[Task directions] What is needed here is an exact reprint of every record below.
___ Records for this task
(* ===== verification/Interfaces.v ===== *)
(** * The interfaces between the components

    [providers.ElastiCache] and [providers.SecretsManager] are implemented by
    the AWS SDK, outside the program: their classes give no law, every theorem
    holds whatever they answer.  [providers.Provider] is what the broker
    programs against; [ProviderLaws] is what the broker needs to know of an
    implementation. *)
From S2P Require Import Prelude GoBase Sdk Providers Go.

Class ElastiCache (X : Type) :=
  ec_serve : ∀ c : ec_call, X → (ec_out c * option error) * X.

Class SecretsManager (X : Type) :=
  sm_serve : ∀ c : sm_call, X → (sm_out c * option error) * X.

Class Provider (X : Type) :=
  pv_serve : ∀ c : pv_call, M X (pv_out c).

Section calls.
Context {X : Type}.

Definition ec_do `{ElastiCache X} (c : ec_call) : M X (ec_out c * option error) :=
  bind (external (ec_serve c)) (λ r, bind (emit (EvElastiCache c r)) (λ _, ret r)).

Definition sm_do `{SecretsManager X} (c : sm_call) : M X (sm_out c * option error) :=
  bind (external (sm_serve c)) (λ r, bind (emit (EvSecretsManager c r)) (λ _, ret r)).

(** A call through the [Provider] interface, once it has returned. *)
Definition pv_do `{Provider X} (c : pv_call) : M X (pv_out c) :=
  bind (peek_maps (pv_maps c)) (λ maps,
  bind (pv_serve c) (λ r, bind (emit (EvProvider c maps r)) (λ _, ret r))).
End calls.

(** ** Projections of a trace *)

Definition is_provider_event (e : event) : bool :=
  match e with EvProvider _ _ _ => true | _ => false end.

Definition is_aws_event (e : event) : bool :=
  match e with EvElastiCache _ _ | EvSecretsManager _ _ => true | _ => false end.

Definition is_broker_event (e : event) : bool :=
  match e with EvProvider _ _ _ | EvNow _ => true | _ => false end.

(** What the broker does itself: the calls to its [Provider], with their
    answers, and the readings of the clock. *)
Definition broker_events (es : list event) : list event :=
  filter (λ e, Is_true (is_broker_event e)) es.

(** The calls made to the two AWS services, with their answers. *)
Definition aws_events (es : list event) : list event :=
  filter (λ e, Is_true (is_aws_event e)) es.

(** The contexts that have been cancelled. *)
Definition cancelled (es : list event) : list context :=
  omap (λ e, match e with EvCancel ctx => Some ctx | _ => None end) es.

Lemma broker_events_app es es' :
  broker_events (es ++ es') = broker_events es ++ broker_events es'.
Proof. apply list.filter_app. Qed.

Lemma aws_events_app es es' : aws_events (es ++ es') = aws_events es ++ aws_events es'.
Proof. apply list.filter_app. Qed.

Lemma cancelled_app es es' : cancelled (es ++ es') = cancelled es ++ cancelled es'.
Proof. apply omap_app. Qed.

(** ** What the heap keeps *)

(** Every object of [h], those at the addresses [refs] apart, is unchanged in
    [h']. *)
Definition frame (refs : list nat) (h h' : list (gmap string string)) : Prop :=
  length h ≤ length h' ∧ ∀ l, l < length h → l ∉ refs → h' !! l = h !! l.

Lemma frame_refl refs h : frame refs h h.
Proof. split; [done|]. auto. Qed.

Lemma frame_trans refs h1 h2 h3 : frame refs h1 h2 → frame refs h2 h3 → frame refs h1 h3.
Proof.
  intros [Hl1 H1] [Hl2 H2]. split; [lia|]. intros l Hl Hr.
  rewrite H2 by (done || lia). by apply H1.
Qed.

Lemma frame_alloc refs h m : frame refs h (h ++ [m]).
Proof.
  split; [rewrite length_app; lia|]. intros l Hl _. by apply lookup_app_l.
Qed.

(** A new object may be written to freely. *)
Lemma frame_fresh h m h' : frame [length h] (h ++ [m]) h' → frame [] h h'.
Proof.
  intros [Hl Hf]. rewrite length_app in *. simpl in *. split; [lia|].
  intros l Hl' _. rewrite Hf; [by apply lookup_app_l|lia|].
  rewrite list_elem_of_singleton. lia.
Qed.

Lemma frame_weaken refs h h' : frame [] h h' → frame refs h h'.
Proof. intros [Hl Hf]. split; [done|]. intros l ??. apply Hf; [done|]. apply not_elem_of_nil. Qed.

Lemma frame_write h l m : frame [l] h (<[l := m]> h).
Proof.
  split; [by rewrite length_insert|]. intros l' _ Hne'%not_elem_of_cons.
  apply list_lookup_insert_ne. naive_solver.
Qed.

Lemma frame_lookup h h' l m : frame [] h h' → h !! l = Some m → h' !! l = Some m.
Proof.
  intros [_ Hf] Hl. rewrite Hf; [done| |apply not_elem_of_nil]. by eapply lookup_lt_Some.
Qed.

#[export] Hint Resolve frame_refl frame_alloc frame_fresh frame_weaken frame_write : go.

(** The contents of the map behind a reference. *)
Definition deref_map (h : list (gmap string string)) (r : map_ref) : option (gmap string string) :=
  match r with None => Some ∅ | Some l => h !! l end.

Lemma frame_deref h h' r m : frame [] h h' → deref_map h r = Some m → deref_map h' r = Some m.
Proof. destruct r as [l|]; [|done]. apply frame_lookup. Qed.

(** ** What the broker needs of a provider

    A provider makes no call through the [Provider] interface itself, does not
    read the clock, and writes to no map but the ones it is given. *)
Class ProviderLaws (X : Type) `{Provider X} : Prop :=
  pv_contract : ∀ (c : pv_call) (h : list (gmap string string)),
    Forall (λ l, l < length h) (pv_refs c) →
    runs h (pv_serve c) (λ _ es h', broker_events es = [] ∧ frame (pv_refs c) h h').

(** The maps a call hands over exist in the heap. *)
Definition maps_valid (h : list (gmap string string)) (c : pv_call) : Prop :=
  Forall (λ l, l < length h) (pv_maps c).

Lemma maps_valid_refs h c : maps_valid h c → Forall (λ l, l < length h) (pv_refs c).
Proof. by destruct c. Qed.

(** The provider panics with [p], in some state, on a call that is handed maps
    that exist. *)
Definition provider_panics (X : Type) `{Provider X} (p : panic_reason) : Prop :=
  ∃ (c : pv_call) (s : state X), maps_valid (st_maps s) c ∧ (pv_serve c s).1 = Panic p.

Section runs_calls.
Context {X : Type}.
Implicit Types h : list (gmap string string).

Lemma runs_read_deref h r m (Q : outcome (gmap string string) → list event → _ → Prop) :
  deref_map h r = Some m → Q (Ret m) [] h → runs h (read_map r : M X _) Q.
Proof.
  destruct r as [l|]; simpl; [by apply runs_read_map|]. intros [= <-]. apply runs_read_nil.
Qed.

Lemma runs_ec_do `{ElastiCache X} h c (Q : outcome _ → list event → _ → Prop) :
  (∀ r, Q (Ret r) [EvElastiCache c r] h) → runs h (ec_do c : M X _) Q.
Proof.
  intros HQ. apply runs_bind, runs_external. intros x. apply runs_bind, runs_emit, runs_ret.
  apply HQ.
Qed.

Lemma runs_sm_do `{SecretsManager X} h c (Q : outcome _ → list event → _ → Prop) :
  (∀ r, Q (Ret r) [EvSecretsManager c r] h) → runs h (sm_do c : M X _) Q.
Proof.
  intros HQ. apply runs_bind, runs_external. intros x. apply runs_bind, runs_emit, runs_ret.
  apply HQ.
Qed.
______
[Result of this task]
(* ===== verification/Interfaces.v ===== *)
(** * The interfaces between the components

    [providers.ElastiCache] and [providers.SecretsManager] are implemented by
    the AWS SDK, outside the program: their classes give no law, every theorem
    holds whatever they answer.  [providers.Provider] is what the broker
    programs against; [ProviderLaws] is what the broker needs to know of an
    implementation. *)
From S2P Require Import Prelude GoBase Sdk Providers Go.

Class ElastiCache (X : Type) :=
  ec_serve : ∀ c : ec_call, X → (ec_out c * option error) * X.

Class SecretsManager (X : Type) :=
  sm_serve : ∀ c : sm_call, X → (sm_out c * option error) * X.

Class Provider (X : Type) :=
  pv_serve : ∀ c : pv_call, M X (pv_out c).

Section calls.
Context {X : Type}.

Definition ec_do `{ElastiCache X} (c : ec_call) : M X (ec_out c * option error) :=
  bind (external (ec_serve c)) (λ r, bind (emit (EvElastiCache c r)) (λ _, ret r)).

Definition sm_do `{SecretsManager X} (c : sm_call) : M X (sm_out c * option error) :=
  bind (external (sm_serve c)) (λ r, bind (emit (EvSecretsManager c r)) (λ _, ret r)).

(** A call through the [Provider] interface, once it has returned. *)
Definition pv_do `{Provider X} (c : pv_call) : M X (pv_out c) :=
  bind (peek_maps (pv_maps c)) (λ maps,
  bind (pv_serve c) (λ r, bind (emit (EvProvider c maps r)) (λ _, ret r))).
End calls.

(** ** Projections of a trace *)

Definition is_provider_event (e : event) : bool :=
  match e with EvProvider _ _ _ => true | _ => false end.

Definition is_aws_event (e : event) : bool :=
  match e with EvElastiCache _ _ | EvSecretsManager _ _ => true | _ => false end.

Definition is_broker_event (e : event) : bool :=
  match e with EvProvider _ _ _ | EvNow _ => true | _ => false end.

(** What the broker does itself: the calls to its [Provider], with their
    answers, and the readings of the clock. *)
Definition broker_events (es : list event) : list event :=
  filter (λ e, Is_true (is_broker_event e)) es.

(** The calls made to the two AWS services, with their answers. *)
Definition aws_events (es : list event) : list event :=
  filter (λ e, Is_true (is_aws_event e)) es.

(** The contexts that have been cancelled. *)
Definition cancelled (es : list event) : list context :=
  omap (λ e, match e with EvCancel ctx => Some ctx | _ => None end) es.

Lemma broker_events_app es es' :
  broker_events (es ++ es') = broker_events es ++ broker_events es'.
Proof. apply list.filter_app. Qed.

Lemma aws_events_app es es' : aws_events (es ++ es') = aws_events es ++ aws_events es'.
Proof. apply list.filter_app. Qed.

Lemma cancelled_app es es' : cancelled (es ++ es') = cancelled es ++ cancelled es'.
Proof. apply omap_app. Qed.

(** ** What the heap keeps *)

(** Every object of [h], those at the addresses [refs] apart, is unchanged in
    [h']. *)
Definition frame (refs : list nat) (h h' : list (gmap string string)) : Prop :=
  length h ≤ length h' ∧ ∀ l, l < length h → l ∉ refs → h' !! l = h !! l.

Lemma frame_refl refs h : frame refs h h.
Proof. split; [done|]. auto. Qed.

Lemma frame_trans refs h1 h2 h3 : frame refs h1 h2 → frame refs h2 h3 → frame refs h1 h3.
Proof.
  intros [Hl1 H1] [Hl2 H2]. split; [lia|]. intros l Hl Hr.
  rewrite H2 by (done || lia). by apply H1.
Qed.

Lemma frame_alloc refs h m : frame refs h (h ++ [m]).
Proof.
  split; [rewrite length_app; lia|]. intros l Hl _. by apply lookup_app_l.
Qed.

(** A new object may be written to freely. *)
Lemma frame_fresh h m h' : frame [length h] (h ++ [m]) h' → frame [] h h'.
Proof.
  intros [Hl Hf]. rewrite length_app in *. simpl in *. split; [lia|].
  intros l Hl' _. rewrite Hf; [by apply lookup_app_l|lia|].
  rewrite list_elem_of_singleton. lia.
Qed.

Lemma frame_weaken refs h h' : frame [] h h' → frame refs h h'.
Proof. intros [Hl Hf]. split; [done|]. intros l ??. apply Hf; [done|]. apply not_elem_of_nil. Qed.

Lemma frame_write h l m : frame [l] h (<[l := m]> h).
Proof.
  split; [by rewrite length_insert|]. intros l' _ Hne'%not_elem_of_cons.
  apply list_lookup_insert_ne. naive_solver.
Qed.

Lemma frame_lookup h h' l m : frame [] h h' → h !! l = Some m → h' !! l = Some m.
Proof.
  intros [_ Hf] Hl. rewrite Hf; [done| |apply not_elem_of_nil]. by eapply lookup_lt_Some.
Qed.

#[export] Hint Resolve frame_refl frame_alloc frame_fresh frame_weaken frame_write : go.

(** The contents of the map behind a reference. *)
Definition deref_map (h : list (gmap string string)) (r : map_ref) : option (gmap string string) :=
  match r with None => Some ∅ | Some l => h !! l end.

Lemma frame_deref h h' r m : frame [] h h' → deref_map h r = Some m → deref_map h' r = Some m.
Proof. destruct r as [l|]; [|done]. apply frame_lookup. Qed.

(** ** What the broker needs of a provider

    A provider makes no call through the [Provider] interface itself, does not
    read the clock, and writes to no map but the ones it is given. *)
Class ProviderLaws (X : Type) `{Provider X} : Prop :=
  pv_contract : ∀ (c : pv_call) (h : list (gmap string string)),
    Forall (λ l, l < length h) (pv_refs c) →
    runs h (pv_serve c) (λ _ es h', broker_events es = [] ∧ frame (pv_refs c) h h').

(** The maps a call hands over exist in the heap. *)
Definition maps_valid (h : list (gmap string string)) (c : pv_call) : Prop :=
  Forall (λ l, l < length h) (pv_maps c).

Lemma maps_valid_refs h c : maps_valid h c → Forall (λ l, l < length h) (pv_refs c).
Proof. by destruct c. Qed.

(** The provider panics with [p], in some state, on a call that is handed maps
    that exist. *)
Definition provider_panics (X : Type) `{Provider X} (p : panic_reason) : Prop :=
  ∃ (c : pv_call) (s : state X), maps_valid (st_maps s) c ∧ (pv_serve c s).1 = Panic p.

Section runs_calls.
Context {X : Type}.
Implicit Types h : list (gmap string string).

Lemma runs_read_deref h r m (Q : outcome (gmap string string) → list event → _ → Prop) :
  deref_map h r = Some m → Q (Ret m) [] h → runs h (read_map r : M X _) Q.
Proof.
  destruct r as [l|]; simpl; [by apply runs_read_map|]. intros [= <-]. apply runs_read_nil.
Qed.

Lemma runs_ec_do `{ElastiCache X} h c (Q : outcome _ → list event → _ → Prop) :
  (∀ r, Q (Ret r) [EvElastiCache c r] h) → runs h (ec_do c : M X _) Q.
Proof.
  intros HQ. apply runs_bind, runs_external. intros x. apply runs_bind, runs_emit, runs_ret.
  apply HQ.
Qed.

Lemma runs_sm_do `{SecretsManager X} h c (Q : outcome _ → list event → _ → Prop) :
  (∀ r, Q (Ret r) [EvSecretsManager c r] h) → runs h (sm_do c : M X _) Q.
Proof.
  intros HQ. apply runs_bind, runs_external. intros x. apply runs_bind, runs_emit, runs_ret.
  apply HQ.
Qed.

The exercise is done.